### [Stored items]
(* ===== verification/Net.v ===== *)
(** The rest of the operating system the proxy uses: the calls that make,
    connect and close sockets, and the event library below event/poller.cpp,
    with what their manual pages promise, and a kernel with a script for every
    descriptor that keeps the promises. *)
From stdpp Require Import gmap.
From S2P Require Import Prelude ReadWriteBuffer Os.

(** The masks of event.h. *)
Definition EV_READ : Z := 2.
Definition EV_WRITE : Z := 4.

(** The calls of proxylib/; [A] is the type of an IP address.  [getsockopt]
    of [SO_ERROR] answers the pending error, or fails.  An event structure is
    known by its address. *)
Class net (K A : Type) `{os K} := {
  sys_socket : K -> K * Z;
  sys_connect : K -> Z -> A * Z -> K * (unit + errno);
  sys_getsockopt_error : K -> Z -> K * option Z;
  sys_shutdown_rd : K -> Z -> K;
  sys_close : K -> Z -> K;
  sys_accept : K -> Z -> K * Z;
  event_set : K -> Z -> Z -> Z -> K;
  event_add : K -> Z -> option Z -> K;
  event_del : K -> Z -> K;
  event_pending : K -> Z -> bool;
  read_calls : K -> Z -> nat;
  accept_calls : K -> nat
}.

(** The events are as before. *)
Definition same_events {K} (pending : K -> Z -> bool) (watches : K -> Z -> Z * Z) (k k' : K) : Prop :=
  forall e, pending k' e = pending k e /\ watches k' e = watches k e.

(** What the manual pages promise.  [event_watches] is the descriptor and the
    mask an event was set to; an event that is set, added or deleted does not
    change another, and the calls on sockets change none.  [accept] answers a
    finite number of connections. *)
Class NetLaws (K A : Type) `{net K A, !OsLaws K} := {
  event_watches : K -> Z -> Z * Z;
  socket_streams k : same_streams sent open_fd k (sys_socket k).1;
  socket_fresh k k' fd :
    sys_socket k = (k', fd) -> fd <> -1 -> open_fd k' fd /\ not (open_fd k fd);
  accept_streams k lfd : same_streams sent open_fd k (sys_accept k lfd).1;
  accept_fresh k lfd k' fd :
    sys_accept k lfd = (k', fd) -> fd <> -1 ->
    open_fd k' fd /\ not (open_fd k fd) /\ (accept_calls k' < accept_calls k)%nat;
  close_sent k fd fd' : sent (sys_close k fd) fd' = sent k fd';
  close_open k fd fd' : fd' <> fd -> open_fd k fd' -> open_fd (sys_close k fd) fd';
  connect_streams k fd a : same_streams sent open_fd k (sys_connect k fd a).1;
  so_error_streams k fd : same_streams sent open_fd k (sys_getsockopt_error k fd).1;
  shutdown_streams k fd : same_streams sent open_fd k (sys_shutdown_rd k fd);
  event_set_streams k e fd m : same_streams sent open_fd k (event_set k e fd m);
  event_add_streams k e t : same_streams sent open_fd k (event_add k e t);
  event_del_streams k e : same_streams sent open_fd k (event_del k e);
  event_set_watches k e fd m : event_watches (event_set k e fd m) e = (fd, m);
  event_add_watches k e t : event_watches (event_add k e t) e = event_watches k e;
  event_set_others k e fd m e' :
    e' <> e -> event_pending (event_set k e fd m) e' = event_pending k e' /\
    event_watches (event_set k e fd m) e' = event_watches k e';
  event_add_others k e t e' :
    e' <> e -> event_pending (event_add k e t) e' = event_pending k e' /\
    event_watches (event_add k e t) e' = event_watches k e';
  event_del_others k e e' :
    e' <> e -> event_pending (event_del k e) e' = event_pending k e' /\
    event_watches (event_del k e) e' = event_watches k e';
  fcntl_events k fd : same_events event_pending event_watches k (sys_fcntl_setfl k fd).1;
  read_events k fd n : same_events event_pending event_watches k (sys_read k fd n).1;
  write_events k fd data : same_events event_pending event_watches k (sys_write k fd data).1;
  cork_events k fd v : same_events event_pending event_watches k (sys_setsockopt_cork k fd v);
  socket_events k : same_events event_pending event_watches k (sys_socket k).1;
  accept_events k fd : same_events event_pending event_watches k (sys_accept k fd).1;
  connect_events k fd a : same_events event_pending event_watches k (sys_connect k fd a).1;
  so_error_events k fd : same_events event_pending event_watches k (sys_getsockopt_error k fd).1;
  shutdown_events k fd : same_events event_pending event_watches k (sys_shutdown_rd k fd);
  close_events k fd : same_events event_pending event_watches k (sys_close k fd);
  fcntl_open k fd : open_fd k fd -> (sys_fcntl_setfl k fd).2 = true
}.

(** While an event is handled a socket gives a finite number of answers before
    it has nothing to give, whatever else the connection does. *)
Class FiniteReads (K A : Type) `{net K A} := {
  read_answers k fd n k' x :
    sys_read k fd n = (k', x) -> x <> inr EAGAIN -> (read_calls k' fd < read_calls k fd)%nat;
  reads_write k fd data fd' : (read_calls (sys_write k fd data).1 fd' <= read_calls k fd')%nat;
  reads_cork k fd v fd' : (read_calls (sys_setsockopt_cork k fd v) fd' <= read_calls k fd')%nat;
  reads_socket k fd' : (read_calls (sys_socket k).1 fd' <= read_calls k fd')%nat;
  reads_connect k fd a fd' : (read_calls (sys_connect k fd a).1 fd' <= read_calls k fd')%nat;
  reads_event_set k ev fd m fd' : (read_calls (event_set k ev fd m) fd' <= read_calls k fd')%nat;
  reads_event_add k ev t fd' : (read_calls (event_add k ev t) fd' <= read_calls k fd')%nat;
  reads_event_del k ev fd' : (read_calls (event_del k ev) fd' <= read_calls k fd')%nat;
  reads_fcntl k fd fd' : (read_calls (sys_fcntl_setfl k fd).1 fd' <= read_calls k fd')%nat;
  reads_shutdown k fd fd' : (read_calls (sys_shutdown_rd k fd) fd' <= read_calls k fd')%nat;
  reads_so_error k fd fd' : (read_calls (sys_getsockopt_error k fd).1 fd' <= read_calls k fd')%nat
}.

(** * A scripted kernel *)

(** A script for every descriptor, the answers to the calls that make
    sockets, and the events that were set. *)
Record host := Host {
  io : gmap Z script;
  new_sockets : list Z;
  connects : list errno;
  so_errors : list Z;
  connections : list Z;
  events : gmap Z (Z * Z * bool);
  opened : gset Z
}.

Definition no_script : script := Script [] [] [].
Definition io_of (k : host) (fd : Z) : script := default no_script (k.(io) !! fd).

Definition with_io (fd : Z) (s : script) (k : host) : host :=
  Host (<[fd := s]> k.(io)) k.(new_sockets) k.(connects) k.(so_errors) k.(connections) k.(events) k.(opened).
Definition with_events (e : gmap Z (Z * Z * bool)) (k : host) : host :=
  Host k.(io) k.(new_sockets) k.(connects) k.(so_errors) k.(connections) e k.(opened).

#[export] Instance host_os : os host := {
  sys_read k fd n := let '(s, x) := script_read (io_of k fd) fd n in (with_io fd s k, x);
  sys_write k fd data := let '(s, x) := script_write (io_of k fd) fd data in (with_io fd s k, x);
  sys_setsockopt_cork k _ _ := k;
  sys_fcntl_setfl k fd := (k, bool_decide (fd ∈ k.(opened)));
  sys_getpeername _ _ := Some (str "10.0.0.1");
  write_calls k fd := length (io_of k fd).(writes)
}.

(** A descriptor that is handed out is one that was not open. *)
Definition host_socket (k : host) : host * Z :=
  match k.(new_sockets) with
  | fd :: fds =>
      if bool_decide (fd ∈ k.(opened)) then (k, -1)
      else (Host k.(io) fds k.(connects) k.(so_errors) k.(connections) k.(events) ({[fd]} ∪ k.(opened)), fd)
  | [] => (k, -1)
  end.

Definition host_accept (k : host) (_ : Z) : host * Z :=
  match k.(connections) with
  | fd :: fds =>
      if bool_decide (fd ∈ k.(opened)) then (k, -1)
      else (Host k.(io) k.(new_sockets) k.(connects) k.(so_errors) fds k.(events) ({[fd]} ∪ k.(opened)), fd)
  | [] => (k, -1)
  end.

#[export] Instance host_net (A : Type) : net host A := {
  sys_socket := host_socket;
  sys_connect k _ _ :=
    match k.(connects) with
    | e :: es => (Host k.(io) k.(new_sockets) es k.(so_errors) k.(connections) k.(events) k.(opened), inr e)
    | [] => (k, inr EINPROGRESS)
    end;
  sys_getsockopt_error k _ :=
    match k.(so_errors) with
    | e :: es => (Host k.(io) k.(new_sockets) k.(connects) es k.(connections) k.(events) k.(opened), Some e)
    | [] => (k, Some 0)
    end;
  sys_shutdown_rd k _ := k;
  sys_close k fd :=
    Host k.(io) k.(new_sockets) k.(connects) k.(so_errors) k.(connections) k.(events) (k.(opened) ∖ {[fd]});
  sys_accept := host_accept;
  event_set k e fd m := with_events (<[e := (fd, m, false)]> k.(events)) k;
  event_add k e _ := with_events (alter (fun x => (x.1, true)) e k.(events)) k;
  event_del k e := with_events (alter (fun x => (x.1, false)) e k.(events)) k;
  event_pending k e := match k.(events) !! e with Some (_, p) => p | None => false end;
  read_calls k fd := length (io_of k fd).(reads);
  accept_calls k := length k.(connections)
}.

Lemma io_of_same fd s k : io_of (with_io fd s k) fd = s.
Proof. unfold io_of, with_io. simpl. by rewrite lookup_insert_eq. Qed.

Lemma io_of_other fd s k fd' : fd' <> fd -> io_of (with_io fd s k) fd' = io_of k fd'.
Proof. intros Hne. unfold io_of, with_io. simpl. by rewrite lookup_insert_ne. Qed.

Definition host_sent (k : host) (fd : Z) : list Z := sent_to (io_of k fd).(out) fd.

Lemma host_streams k fd s :
  s.(out) = (io_of k fd).(out) ->
  same_streams host_sent (fun k fd => fd ∈ k.(opened)) k (with_io fd s k).
Proof.
  intros E. constructor; [|done]. intros fd'. unfold host_sent.
  destruct (decide (fd' = fd)) as [->|Hne]; [by rewrite io_of_same, E|by rewrite io_of_other].
Qed.

#[export] Program Instance host_laws : OsLaws host := {
  sent := host_sent;
  open_fd k fd := fd ∈ k.(opened)
}.
Next Obligation.
  intros k fd data k' n. cbn. destruct (script_write (io_of k fd) fd data) as [s x] eqn:E.
  intros [= <- ->]. destruct (@write_takes script script_os script_laws _ _ _ _ _ E) as (Hn & Hs & _). split; [done|].
  unfold host_sent. rewrite io_of_same. split; [done|]. split; [|done].
  intros fd' Hne. by rewrite io_of_other.
Qed.
Next Obligation.
  intros k fd data k' e. cbn. destruct (script_write (io_of k fd) fd data) as [s x] eqn:E.
  intros [= <- ->]. destruct (@write_fails script script_os script_laws _ _ _ _ _ E) as [_ He].
  split; [|intros _; by apply He]. apply host_streams. revert E. unfold script_write.
  destruct (writes (io_of k fd)) as [|[m|e'] ws]; [by intros [= <- _]|done|by intros [= <- _]].
Qed.
Next Obligation.
  intros k fd data k' x. cbn. destruct (script_write (io_of k fd) fd data) as [s y] eqn:E.
  intros [= <- ->] He. rewrite io_of_same. exact (@write_blocks script script_os script_laws _ _ _ _ _ E He).
Qed.
Next Obligation.
  intros k fd n k' l Hn. cbn. destruct (script_read (io_of k fd) fd n) as [s y] eqn:E.
  intros [= <- ->]. exact (@read_gives script script_os script_laws _ _ _ _ _ Hn E).
Qed.
Next Obligation.
  intros k fd n. cbn. destruct (script_read (io_of k fd) fd n) as [s y] eqn:E. apply host_streams.
  revert E. unfold script_read. destruct (reads (io_of k fd)) as [|[l|e] rs]; by intros [= <- _].
Qed.
Next Obligation. intros k fd v. constructor; done. Qed.
Next Obligation. intros k fd. constructor; done. Qed.

(** Changes that leave the sockets alone. *)
Lemma host_same k k' :
  k'.(io) = k.(io) -> k'.(opened) = k.(opened) ->
  same_streams host_sent (fun k fd => fd ∈ k.(opened)) k k'.
Proof.
  intros E1 E2. constructor; intros fd; [|congruence]. unfold host_sent, io_of. by rewrite E1.
Qed.

(** A descriptor becomes open. *)
Lemma host_opens k k' fd :
  k'.(io) = k.(io) -> k'.(opened) = {[fd]} ∪ k.(opened) ->
  same_streams host_sent (fun k fd => fd ∈ k.(opened)) k k'.
Proof.
  intros E1 E2. constructor; intros fd'; [unfold host_sent, io_of; by rewrite E1|].
  intros Ho. rewrite E2. by apply elem_of_union_r.
Qed.

#[export] Program Instance host_net_laws (A : Type) : NetLaws host A := {
  event_watches (k : host) e := match (k.(events) !! e : option (Z * Z * bool)) with Some (fd, m, _) => (fd, m) | None => (0, 0) end
}.
Next Obligation.
  intros A k. cbn. unfold host_socket. destruct (new_sockets k) as [|x fds]; [by apply host_same|].
  case_bool_decide; [by apply host_same|by eapply host_opens].
Qed.
Next Obligation.
  intros A k k' fd. cbn. unfold host_socket. destruct (new_sockets k) as [|x fds]; [by intros [= <- <-]|].
  case_bool_decide; intros [= <- <-]; [done|]. intros _. split; [set_solver|done].
Qed.
Next Obligation.
  intros A k lfd. cbn. unfold host_accept. destruct (connections k) as [|x fds]; [by apply host_same|].
  case_bool_decide; [by apply host_same|by eapply host_opens].
Qed.
Next Obligation.
  intros A k lfd k' fd. cbn. unfold host_accept. destruct (connections k) as [|x fds] eqn:E; [by intros [= <- <-]|].
  case_bool_decide as Hin; intros [= <- <-]; [done|]. intros _. cbn. split; [set_solver|]. split; [done|lia].
Qed.
Next Obligation. done. Qed.
Next Obligation. intros A k fd fd' Hne. cbn. set_solver. Qed.
Next Obligation. intros A k fd a. cbn. destruct (connects k); by apply host_same. Qed.
Next Obligation. intros A k fd. cbn. destruct (so_errors k); by apply host_same. Qed.
Next Obligation. intros A k fd. by apply host_same. Qed.
Next Obligation. intros A k e fd m. by apply host_same. Qed.
Next Obligation. intros A k e t. by apply host_same. Qed.
Next Obligation. intros A k e. by apply host_same. Qed.
Next Obligation. intros A k e fd m. cbn. by rewrite lookup_insert_eq. Qed.
Next Obligation. intros A k e t. cbn. rewrite lookup_alter_eq. by destruct (events k !! e) as [[[fd m] p]|]. Qed.
Next Obligation. intros A k e fd m e' Hne. cbn. by rewrite lookup_insert_ne. Qed.
Next Obligation. intros A k e t e' Hne. cbn. by rewrite lookup_alter_ne. Qed.
Next Obligation. intros A k e e' Hne. cbn. by rewrite lookup_alter_ne. Qed.
Next Obligation. done. Qed.
Next Obligation. intros A k fd n e. cbn. by destruct (script_read (io_of k fd) fd n). Qed.
Next Obligation. intros A k fd data e. cbn. by destruct (script_write (io_of k fd) fd data). Qed.
Next Obligation. done. Qed.
Next Obligation.
  intros A k e. cbn. unfold host_socket. destruct (new_sockets k); [done|]. by case_bool_decide.
Qed.
Next Obligation.
  intros A k fd e. cbn. unfold host_accept. destruct (connections k); [done|]. by case_bool_decide.
Qed.
Next Obligation. intros A k fd a e. cbn. by destruct (connects k). Qed.
Next Obligation. intros A k fd e. cbn. by destruct (so_errors k). Qed.
Next Obligation. done. Qed.
Next Obligation. done. Qed.
Next Obligation. intros A k fd Ho. cbn. by apply bool_decide_eq_true. Qed.

#[export] Program Instance host_reads (A : Type) : FiniteReads host A.
Next Obligation.
  intros A k fd n k' x. cbn. destruct (script_read (io_of k fd) fd n) as [sc y] eqn:E. intros [= <- ->] Hne.
  rewrite io_of_same. revert E. unfold script_read.
  destruct (reads (io_of k fd)) as [|[l|er] rs]; intros [= <- <-]; cbn; done || lia.
Qed.
Next Obligation.
  intros A k fd data fd'. cbn. destruct (script_write (io_of k fd) fd data) as [sc y] eqn:E. cbn.
  destruct (decide (fd' = fd)) as [->|Hne]; [|by rewrite io_of_other]. rewrite io_of_same.
  revert E. unfold script_write. by destruct (writes (io_of k fd)) as [|[m|er] ws]; intros [= <- _].
Qed.
Next Obligation. done. Qed.
Next Obligation.
  intros A k fd'. cbn. unfold host_socket. destruct (new_sockets k); [done|]. by case_bool_decide.
Qed.
Next Obligation. intros A k fd a fd'. cbn. by destruct (connects k). Qed.
Next Obligation. done. Qed.
Next Obligation. done. Qed.
Next Obligation. done. Qed.
Next Obligation. done. Qed.
Next Obligation. done. Qed.
Next Obligation. intros A k fd fd'. cbn. by destruct (so_errors k). Qed.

### [Task requirements]
With "split" as the string to match, show every line of the entries above that has it.

### [Solution to this exercise]
  intros [= <- ->]. destruct (@write_takes script script_os script_laws _ _ _ _ _ E) as (Hn & Hs & _). split; [done|].
  unfold host_sent. rewrite io_of_same. split; [done|]. split; [|done].
  split; [|intros _; by apply He]. apply host_streams. revert E. unfold script_write.
  case_bool_decide; intros [= <- <-]; [done|]. intros _. split; [set_solver|done].
  case_bool_decide as Hin; intros [= <- <-]; [done|]. intros _. cbn. split; [set_solver|]. split; [done|lia].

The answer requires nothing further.